Additionally, in the neurology space we often deal with issues around long-term cell engraftment, immune rejection, target innervation and cell phenotype, just to name a few. While the field has a sense for the requirements in these areas, it will ultimately be clinical evaluation that helps to define critical aspects around a given approach. As we know from traditional drug strategies in neurodegenerative disease, a hypothesis doesn’t always lead to success.
In your opinion, what has been the most significant advancement in regenerative medicine in the past decade or so?
KM: The past decade has seen so much progress on so many fronts that it’s hard to pinpoint one thing, but there are a few that certainly stand out.
1) Shinya Yamanaka and induced pluripotent stem (iPS) cells. This was certainly a game changer in a big way, creating a whole new kind of pluripotent cell and one that gave us an array of new tools to better understand what’s happening in particular cells affected by disease, and to create new models for testing potential therapies against those diseases. This has led to the possibility of an individual’s own cells being used to treat their disease, avoiding the fear of rejection that comes with using cells from a donor. The fact that iPS cells are already being used in clinical trials shows how fast the research using them is moving along.
2) CRISPR–Cas9. This is so new that we are still just beginning to explore how important it could be. It gives us a whole new way of editing genes, one that theoretically could enable us to correct problems in an embryo before it is even implanted in the womb, and allow us to eliminate deadly inherited conditions such as Huntington’s. But along with that promise comes some serious concerns about our ability to use it safely and not cause off-target mistakes that could have profound consequences for the child. It also is generating enormous ethical concerns about the ways it could be misused to create so-called “designer babies”, ones that have artificially increased intelligence or very specific physical characteristics such as increased height, blue eyes, etc.
What developments are you most excited to see in the future and where do you think we could be in 10 years’ time?
KM: Predicting the future is never easy and in science it is never wise; too often it leads to unrealistic expectations in the public, and frustration when hoped-for treatments and cures don’t materialize quickly. However, there are some indications of where we could be in 10 years.
With more and more programs reaching the clinical trial stage, we are finally getting a chance to see if these therapies work in people. The lessons we learn from this clinical research, even when those therapies don’t work as hoped, will be invaluable in guiding future research.

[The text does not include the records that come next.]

(** ** Every round of grading *)

(** X23: whatever the answer and the models, a round of [check_answers]
    that completes has graded consistently.  The score is 1.0, 0.5 or 0.0 as
    the verdict is [True], ["partial"] or [False]; equal normal forms give
    [True]; a similarity is attached only when the normal forms differ, it is
    then below 0.8, and the verdict is ["partial"] exactly when a similarity
    of at least 0.6 is attached.  The round embeds nothing or the two normal
    forms, and its last model call asks for feedback on the answers and the
    verdict that the result records. *)
Theorem X23_every_graded_answer_is_consistent
    (W : World) (answer : json) (tr tr' : trace) (pa : processed_answer) :
  Main.check_answer W answer tr = (Ok pa, tr') ->
  let nu := normalize_answer (pa_user_answer pa) in
  let nc := normalize_answer (pa_correct_answer pa) in
  score pa = match is_correct pa with
             | IsTrue => F.f1_0
             | IsPartial => F.f0_5
             | IsFalse => F.f0_0
             end /\
  (nu = nc -> is_correct pa = IsTrue) /\
  (forall s, similarity pa = Some s -> nu <> nc /\ F.ge s F.f0_8 = false) /\
  (is_correct pa = IsPartial <->
   exists s, similarity pa = Some s /\ F.ge s F.f0_6 = true) /\
  exists embedded,
    (embedded = [] \/ embedded = [Encode nc; Encode nu]) /\
    tr' = Generate (FeedbackPrompt (pa_question pa) (pa_user_answer pa)
                      (pa_correct_answer pa) (Main.verdict_text (is_correct pa)))
          :: embedded ++ tr.
Proof.
  unfold Main.check_answer. intros H.
  apply MonadFacts.bind_inv_ok in H. destruct H as (question & t & Hl & H).
  apply MonadFacts.lift_inv_ok in Hl. destruct Hl as [_ ->].
  apply MonadFacts.bind_inv_ok in H. destruct H as (ua_raw & t & Hl & H).
  apply MonadFacts.lift_inv_ok in Hl. destruct Hl as [_ ->].
  apply MonadFacts.bind_inv_ok in H. destruct H as (ua_str & t & Hl & H).
  apply MonadFacts.lift_inv_ok in Hl. destruct Hl as [_ ->].
  apply MonadFacts.bind_inv_ok in H. destruct H as (ca_raw & t & Hl & H).
  apply MonadFacts.lift_inv_ok in Hl. destruct Hl as [_ ->].
  apply MonadFacts.bind_inv_ok in H. destruct H as (ca_str & t & Hl & H).
  apply MonadFacts.lift_inv_ok in Hl. destruct Hl as [_ ->].
  apply MonadFacts.bind_inv_ok in H. destruct H as (question_type & t & Hl & H).
  apply MonadFacts.lift_inv_ok in Hl. destruct Hl as [_ ->].
  cbv zeta in H.
  set (user_answer := py_strip ua_str) in *.
  set (correct_answer := py_strip ca_str) in *.
  set (nu0 := normalize_answer user_answer) in *.
  set (nc0 := normalize_answer correct_answer) in *.
  apply MonadFacts.bind_inv_ok in H. destruct H as ([c s] & trg & Hg & H).
  apply MonadFacts.bind_inv_ok in H. destruct H as (fb & trf & Hfb & H).
  apply RetrievalFacts.generate_inv_ok in Hfb. destruct Hfb as [_ ->].
  apply MonadFacts.ret_inv in H. destruct H as [-> ->].
  cbn [pa_user_answer pa_correct_answer pa_question is_correct score similarity].
  fold nu0 nc0.
  split; [reflexivity|].
  destruct (py_eq_str question_type "short_answer" && negb (String.eqb nu0 nc0)) eqn:Hcond.
  - apply andb_true_iff in Hcond. destruct Hcond as [Hshort Hne].
    apply negb_true_iff in Hne. pose proof (proj1 (String.eqb_neq _ _) Hne) as Hdiff.
    apply MonadFacts.bind_inv_ok in Hg. destruct Hg as (eu & t1 & Heu & Hg).
    apply RetrievalFacts.encode_inv_ok in Heu. destruct Heu as [_ ->].
    apply MonadFacts.bind_inv_ok in Hg. destruct Hg as (ec & t2 & Hec & Hg).
    apply RetrievalFacts.encode_inv_ok in Hec. destruct Hec as [_ ->].
    cbv zeta in Hg. rewrite Hshort. cbn [andb].
    assert (Htrace : exists embedded,
      (embedded = [] \/ embedded = [Encode nc0; Encode nu0]) /\
      Generate (FeedbackPrompt question user_answer correct_answer (Main.verdict_text c))
        :: Encode nc0 :: Encode nu0 :: tr =
      Generate (FeedbackPrompt question user_answer correct_answer (Main.verdict_text c))
        :: embedded ++ tr).
    { exists [Encode nc0; Encode nu0]. split; [now right|reflexivity]. }
    destruct (F.ge (cosine_similarity W eu ec) F.f0_8) eqn:H8;
      [|destruct (F.ge (cosine_similarity W eu ec) F.f0_6) eqn:H6];
      apply MonadFacts.ret_inv in Hg; destruct Hg as [[= -> ->] ->]; cbn [negb].
    + split; [reflexivity|]. split; [discriminate|].
      split; [|exact Htrace]. split; [discriminate|]. intros (s & Hs & _). discriminate.
    + split; [intros E; contradiction|].
      split; [intros s [= <-]; now split|].
      split; [|exact Htrace]. split; [|reflexivity]. intros _. eauto.
    + split; [intros E; contradiction|].
      split; [intros s [= <-]; now split|].
      split; [|exact Htrace]. split; [discriminate|].
      intros (s & [= <-] & Hs). congruence.
  - apply MonadFacts.ret_inv in Hg. destruct Hg as [[= -> ->] ->].
    assert (Hnone :
      (if py_eq_str question_type "short_answer" &&
          negb (match (if String.eqb nu0 nc0 then IsTrue else IsFalse) with
                | IsTrue => true | _ => false end)
       then Some F.f0_0 else None) = None).
    { destruct (String.eqb nu0 nc0); cbn [negb]; [now rewrite andb_false_r|].
      cbn [negb] in Hcond. now rewrite Hcond. }
    rewrite Hnone.
    split.
    { intros E. rewrite (proj2 (String.eqb_eq nu0 nc0) E). reflexivity. }
    split; [discriminate|].
    split.
    { split; [destruct (String.eqb nu0 nc0); discriminate|].
      intros (s & Hs & _). discriminate. }
    exists []. split; [now left|reflexivity].
Qed.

Less than 10 years after Yamanaka discovered iPS cells, we are already seeing them being tested in people in clinical trials. In the years to come we may see more and more therapies based on iPS technology in the clinic, opening up the possibility of more personalized therapies, using a patient’s own cells to treat their disease or disorder.
Combination therapies are already showing great promise in not just treating, but curing some immune disorders such as Severe Combined Immunodeficiency (SCID or “bubble baby disease”). It’s hoped we will be able to extend those techniques to treating and even curing other conditions such as Sickle Cell Anemia and possibly even HIV/AIDS. We are also seeing a growing number of researchers combining stem cells and immune boosting approaches to fighting cancer, the so-called CAR T cellular therapies. These are showing great promise and it’s hoped they will offer options to treating blood cancers and allow us to move away from the traditional toxic chemotherapy-based treatments.